Compute System
Three execution modes: Firecracker microVMs for lightweight workloads, QEMU full VMs for GPU and custom kernels, and serverless functions for event-driven compute.
Executor Architecture
The aleph-executor crate manages the full VM lifecycle. Key modules:
| Module | Purpose |
|---|---|
executor | High-level job execution orchestration |
lifecycle | VM state machine (create, start, stop, destroy) |
hypervisor | Hypervisor trait abstraction |
firecracker | Firecracker microVM driver |
qemu | QEMU/KVM full VM driver |
volumes | Persistent volume management |
cloud_init | Cloud-init configuration generation |
metering | Resource usage tracking and reporting |
functions | Serverless function runtime |
migration | Live VM migration between nodes |
model_serving | AI/ML model serving infrastructure |
Firecracker MicroVMs
Primary execution mode for lightweight workloads. Provides strong isolation with minimal overhead.
Sub-200ms Cold Start
MicroVMs boot in under 200ms, enabling true serverless-style compute.
Minimal Footprint
~5MB memory overhead per VM. Run hundreds of VMs on a single host.
Strong Isolation
Hardware-level isolation via KVM. Each VM gets its own kernel and network stack.
Configuration
// Firecracker VM configuration
struct FirecrackerConfig {
kernel_image_path: PathBuf,
rootfs_path: PathBuf,
vcpu_count: u16,
mem_size_mib: u32,
network_interfaces: Vec<NetworkInterface>,
drives: Vec<Drive>,
boot_args: String,
}
QEMU Full VMs
For workloads requiring GPU passthrough, custom kernels, or full OS features.
GPU Passthrough
# QEMU with NVIDIA GPU passthrough (IOMMU/VFIO)
[executor.qemu]
enable_gpu = true
gpu_devices = ["0000:01:00.0"] # PCI address
iommu_group = 1
vfio_driver = "vfio-pci"
The scheduler matches GPU job requirements (gpuType, gpuVramMiB) against registered node capabilities. GPU types are tracked per-node in the NodeRegistry via _nodeGpuTypes.
Serverless Functions
Event-driven compute using pre-warmed Firecracker pools. The functions module maintains a pool of idle microVMs to achieve near-instant invocation.
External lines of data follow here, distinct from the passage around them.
(** * Verification of the Elasticsearch benchmark harness

    Shallow embedding of [run_elasticsearch.py] (query set generator and the
    top-level runner [main]) and of [src/preprocessor.py], together with the
    latency and throughput statistics of the indexer the runner drives. *)

From Stdlib Require Import Ascii String QArith Lqa Lia ZArith Sorted.
From stdpp Require Import gmap strings list pretty.

Set Warnings "-register-all".

(** ** Latency statistics of the Search Benchmark Driver *)

Module Stats.

Local Open Scope Q_scope.

(** Latencies are wall-clock milliseconds; the embedding takes them as
    rationals. *)
Definition latency := Q.

Fixpoint insert_sorted (x : Q) (l : list Q) : list Q :=
  match l with
  | [] => [x]
  | y :: l' => if Qle_bool x y then x :: y :: l' else y :: insert_sorted x l'
  end.

Fixpoint sort_latencies (l : list Q) : list Q :=
  match l with
  | [] => []
  | x :: l' => insert_sorted x (sort_latencies l')
  end.

Definition at_index (s : list Q) (i : nat) : Q := nth i s 0.

Definition qmin (a b : Q) : Q := if Qle_bool a b then a else b.
Definition qmax (a b : Q) : Q := if Qle_bool a b then b else a.

Definition latency_min (l : list Q) : Q :=
  match l with
  | [] => 0
  | x :: l' => fold_left qmin l' x
  end.

Definition latency_max (l : list Q) : Q :=
  match l with
  | [] => 0
  | x :: l' => fold_left qmax l' x
  end.

Definition latency_sum (l : list Q) : Q := fold_left Qplus l 0.

(** Modelled from the spec: the mean of the indexer's [batch_search]
    (section 4.4), zero when there is no latency. *)
Definition mean (l : list Q) : Q :=
  match l with
  | [] => 0
  | _ => latency_sum l / inject_Z (Z.of_nat (length l))
  end.

(** Modelled from the spec: the median of the indexer's [batch_search]
    (section 4.4, "standard statistical definitions"): the middle element of
    the sorted sequence, or the average of the two middle elements. *)
Definition median (l : list Q) : Q :=
  let s := sort_latencies l in
  let n := length s in
  match n with
  | O => 0
  | _ => if Nat.even n
         then (at_index s (n / 2 - 1) + at_index s (n / 2)) / 2
         else at_index s (n / 2)
  end.

(** Modelled from the spec: the two percentile methods section 4.4 names for
    the indexer's [batch_search], nearest-rank and linear interpolation. *)
Inductive percentile_method := NearestRank | LinearInterpolation.

Definition nearest_rank (p : nat) (s : list Q) : Q :=
  let n := length s in
  at_index s ((p * n + 99) / 100 - 1).

Definition linear_interpolation (p : nat) (s : list Q) : Q :=
  let n := length s in
  let k := ((n - 1) * p)%nat in
  let lo := (k / 100)%nat in
  let hi := Nat.min (lo + 1) (n - 1) in
  let frac := inject_Z (Z.of_nat (k mod 100)) / 100 in
  at_index s lo + frac * (at_index s hi - at_index s lo).

Definition percentile (m : percentile_method) (p : nat) (l : list Q) : Q :=
  match l with
  | [] => 0
  | _ =>
    match m with
    | NearestRank => nearest_rank p (sort_latencies l)
    | LinearInterpolation => linear_interpolation p (sort_latencies l)
    end
  end.

(** Modelled from the spec: the SearchRun of section 3, with the field names
    [main] reads from the statistics dictionary. *)
Record SearchRun := {
  latencies_ms : list Q;
  mean_latency_ms : Q;
  median_latency_ms : Q;
  p95_latency_ms : Q;
  p99_latency_ms : Q;
  min_latency_ms : Q;
  max_latency_ms : Q
}.

(** Modelled from the spec: the aggregates that [batch_search] derives from
    the recorded latencies (sections 3 and 4.4). *)
Definition search_stats (m : percentile_method) (l : list Q) : SearchRun :=
  {| latencies_ms := l;
     mean_latency_ms := mean l;
     median_latency_ms := median l;
     p95_latency_ms := percentile m 95 l;
     p99_latency_ms := percentile m 99 l;
     min_latency_ms := latency_min l;
     max_latency_ms := latency_max l |}.

Definition sample : list Q := [10; 20; 30; 40; 50; 60; 70; 80; 90; 100].

End Stats.

(** ** Throughput of the Indexing Driver *)

Module Throughput.

Local Open Scope Q_scope.

(** Modelled from the spec: the throughput of the indexer's
    [index_documents] (section 4.3, step 3), which is reported as a sentinel
    when the elapsed time is below the minimum-elapsed floor. *)
Inductive throughput :=
| Undefined
| DocsPerSecond (rate : Q).

(** Modelled from the spec: [docs_per_second = total_docs / elapsed_seconds]
    with the guard of section 4.3 against a near-zero elapsed time. *)
Definition docs_per_second (min_elapsed : Q) (total_docs : nat) (elapsed_seconds : Q)
  : throughput :=
  if Qle_bool min_elapsed elapsed_seconds
  then DocsPerSecond (inject_Z (Z.of_nat total_docs) / elapsed_seconds)
  else Undefined.

(** Modelled from the spec: the IndexingRun of section 3. *)
Record IndexingRun := {
  total_docs : nat;
  elapsed : Q;
  rate : throughput
}.

(** Modelled from the spec: the result of [index_documents] on a batch of
    documents submitted in the given time. *)
Definition indexing_run {Document : Type} (min_elapsed : Q)
    (docs : list Document) (elapsed_seconds : Q) : IndexingRun :=
  {| total_docs := length docs;
     elapsed := elapsed_seconds;
     rate := docs_per_second min_elapsed (length docs) elapsed_seconds |}.

End Throughput.

(** ** The query set generator of [run_elasticsearch.py] *)

Module Queries.

Local Open Scope string_scope.

(** The list literal bound to [queries] in [generate_test_queries]. *)
Definition queries : list string := [
  (* Technology (common terms) *)
  "artificial intelligence machine learning";
  "software development programming";
  "data science analytics";
  "cloud computing infrastructure";
  "cybersecurity network protection";
  "quantum computing research";
  (* Science (moderate frequency) *)
  "climate change environment";
  "space exploration technology";
  "medical research health";
  "renewable energy solar";
  "genetic engineering biology";
  (* Politics/Economy (common terms) *)
  "economic policy government";
  "election campaign politics";
  "international relations diplomacy";
  (* General (mixed) *)
  "education system reform";
  "transportation infrastructure";
  "financial markets investment";
  "social media platform";
  "healthcare insurance coverage";
  (* Single word queries *)
  "technology";
  "science";
  "education";
  (* Rare terms (likely low frequency) *)
  "quantum entanglement photon";
  "blockchain cryptocurrency decentralized"
].

(** The term-frequency labels that the comments of the literal give to its
    groups of queries. *)
Inductive term_frequency :=
| CommonTerms
| ModerateFrequency
| Mixed
| SingleWord
| RareTerms.

Definition query_groups : list (string * term_frequency * list string) := [
  ("Technology", CommonTerms,
   ["artificial intelligence machine learning";
    "software development programming";
    "data science analytics";
    "cloud computing infrastructure";
    "cybersecurity network protection";
    "quantum computing research"]);
  ("Science", ModerateFrequency,
   ["climate change environment";
    "space exploration technology";
    "medical research health";
    "renewable energy solar";
    "genetic engineering biology"]);
  ("Politics/Economy", CommonTerms,
   ["economic policy government";
    "election campaign politics";
    "international relations diplomacy"]);
  ("General", Mixed,
   ["education system reform";
    "transportation infrastructure";
    "financial markets investment";
    "social media platform";
    "healthcare insurance coverage"]);
  ("Single word queries", SingleWord,
   ["technology"; "science"; "education"]);
  ("Rare terms", RareTerms,
   ["quantum entanglement photon";
    "blockchain cryptocurrency decentralized"])
].

Definition frequency_of (g : string * term_frequency * list string) : term_frequency :=
  snd (fst g).

Definition queries_of (g : string * term_frequency * list string) : list string :=
  snd g.

Definition term_frequency_eqb (a b : term_frequency) : bool :=
  match a, b with
  | CommonTerms, CommonTerms
  | ModerateFrequency, ModerateFrequency
  | Mixed, Mixed
  | SingleWord, SingleWord
  | RareTerms, RareTerms => true
  | _, _ => false
  end.
(** * Contract-agreement pipeline: page selection, reduction and date derivation

    A shallow embedding of [process_contracts.py] and
    [verify_end_date_calculation.py].

    Conventions.
    - A Python [str] is a [string]; the regular-expression and [strptime]
      machinery works on its code points, [list ascii], one [ascii] per code
      point.  Strings are therefore restricted to the code points
      U+0000..U+00FF, and the character classes below ([\d], [\s], case
      folding) are the ones Python uses on that range.
    - A call either returns or raises: [result A].
    - Console output ([print]) is not modelled. *)

From Stdlib Require Import ZArith List Ascii String Bool Lia Permutation.
From stdpp Require Import gmap strings list sorting.

Set Warnings "-register-all".

Local Open Scope string_scope.
Local Open Scope Z_scope.
Local Open Scope list_scope.

(** ** Outcomes of a Python call *)

Inductive exn := ValueError | OverflowError | TypeError | AttributeError | OSError.

Inductive result (A : Type) :=
| Ret (a : A)
| Raise (e : exn).
Arguments Ret {A} a.
Arguments Raise {A} e.

#[global] Instance result_ret : MRet result := fun A a => Ret a.
#[global] Instance result_bind : MBind result := fun A B k r =>
  match r with
  | Ret a => k a
  | Raise e => Raise e
  end.

(** ** Characters and strings *)

Module PyStr.

Definition chars (s : string) : list ascii := list_ascii_of_string s.
Definition str (l : list ascii) : string := string_of_list_ascii l.

Definition code (c : ascii) : Z := Z.of_nat (nat_of_ascii c).

(** [\d] of a regular expression on U+0000..U+00FF. *)
Definition is_digit (c : ascii) : bool := (48 <=? code c) && (code c <=? 57).

(** [\s] and [str.isspace] on U+0000..U+00FF. *)
Definition is_space (c : ascii) : bool :=
  ((9 <=? code c) && (code c <=? 13)) || ((28 <=? code c) && (code c <=? 32))
  || (code c =? 133) || (code c =? 160).

(** [str.lower] on one code point of U+0000..U+00FF. *)
Definition lower (c : ascii) : ascii :=
  if ((65 <=? code c) && (code c <=? 90))
     || ((192 <=? code c) && (code c <=? 222) && negb (code c =? 215))
  then ascii_of_nat (nat_of_ascii c + 32) else c.

(** Two characters match under [re.IGNORECASE]. *)
Definition ieq (c p : ascii) : bool := Ascii.eqb (lower c) (lower p).

Fixpoint lstrip (l : list ascii) : list ascii :=
  match l with
  | c :: r => if is_space c then lstrip r else l
  | [] => []
  end.

Fixpoint rstrip (l : list ascii) : list ascii :=
  match l with
  | c :: r =>
      match rstrip r with
      | [] => if is_space c then [] else [c]
      | r' => c :: r'
      end
  | [] => []
  end.

(** [str.strip()] *)
Definition strip (l : list ascii) : list ascii := rstrip (lstrip l).

Definition digit_val (c : ascii) : Z := code c - 48.

Definition int_of_digits (l : list ascii) : Z :=
  fold_left (fun acc c => 10 * acc + digit_val c) l 0.

(** The number a text made of decimal digits, with blanks around them if any,
    stands for. *)
Definition py_int (l : list ascii) : Z := int_of_digits (strip l).

(** [sys.get_int_max_str_digits()], as the interpreter starts. *)
Definition MAX_STR_DIGITS : nat := 4300.

(** [int(text)] for such a text, the only texts the code converts: a text of
    more digits than the limit, leading zeros counted, is refused with
    [ValueError]. *)
Definition int (l : list ascii) : result Z :=
  if (MAX_STR_DIGITS <? length (strip l))%nat then Raise ValueError
  else Ret (py_int l).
// Function invocation flow
// 1. Request arrives at API server
// 2. Scheduler finds available function slot
// 3. If warm pool available: <5ms invocation
// 4. If cold start needed: ~150ms boot + invoke
// 5. Response returned, VM returned to pool
pub struct FunctionRuntime {
pool: VmPool,
max_concurrent: usize,
idle_timeout: Duration,
max_execution_time: Duration,
}
Cloud-Init
VMs are configured via cloud-init. The cloud_init module generates user-data and meta-data from job specifications.
#cloud-config (auto-generated)
hostname: job-0x1234abcd
users:
- name: aleph
ssh_authorized_keys:
- ssh-ed25519 AAAA... user@host
write_files:
- path: /etc/aleph/job.env
content: |
JOB_ID=0x1234abcd
NODE_ID=0x5678efgh
runcmd:
- systemctl start application
VM Networking
Each VM gets a TAP interface managed by aleph-vm-networking. Traffic is routed through nftables rules for isolation and port forwarding.
// Network setup per VM
// 1. Create TAP interface (tap-{vm_id})
// 2. Assign IP from subnet pool (10.0.x.x/30)
// 3. Configure nftables for NAT + port forwarding
// 4. Attach TAP to Firecracker/QEMU
pub struct VmNetwork {
tap_name: String,
vm_ip: Ipv4Addr,
host_ip: Ipv4Addr,
forwarded_ports: Vec<PortForward>,
}
Resource Metering
The metering module tracks CPU, memory, network, and disk usage per VM using cgroups v2. Metrics are reported in heartbeats and used for payment calculation.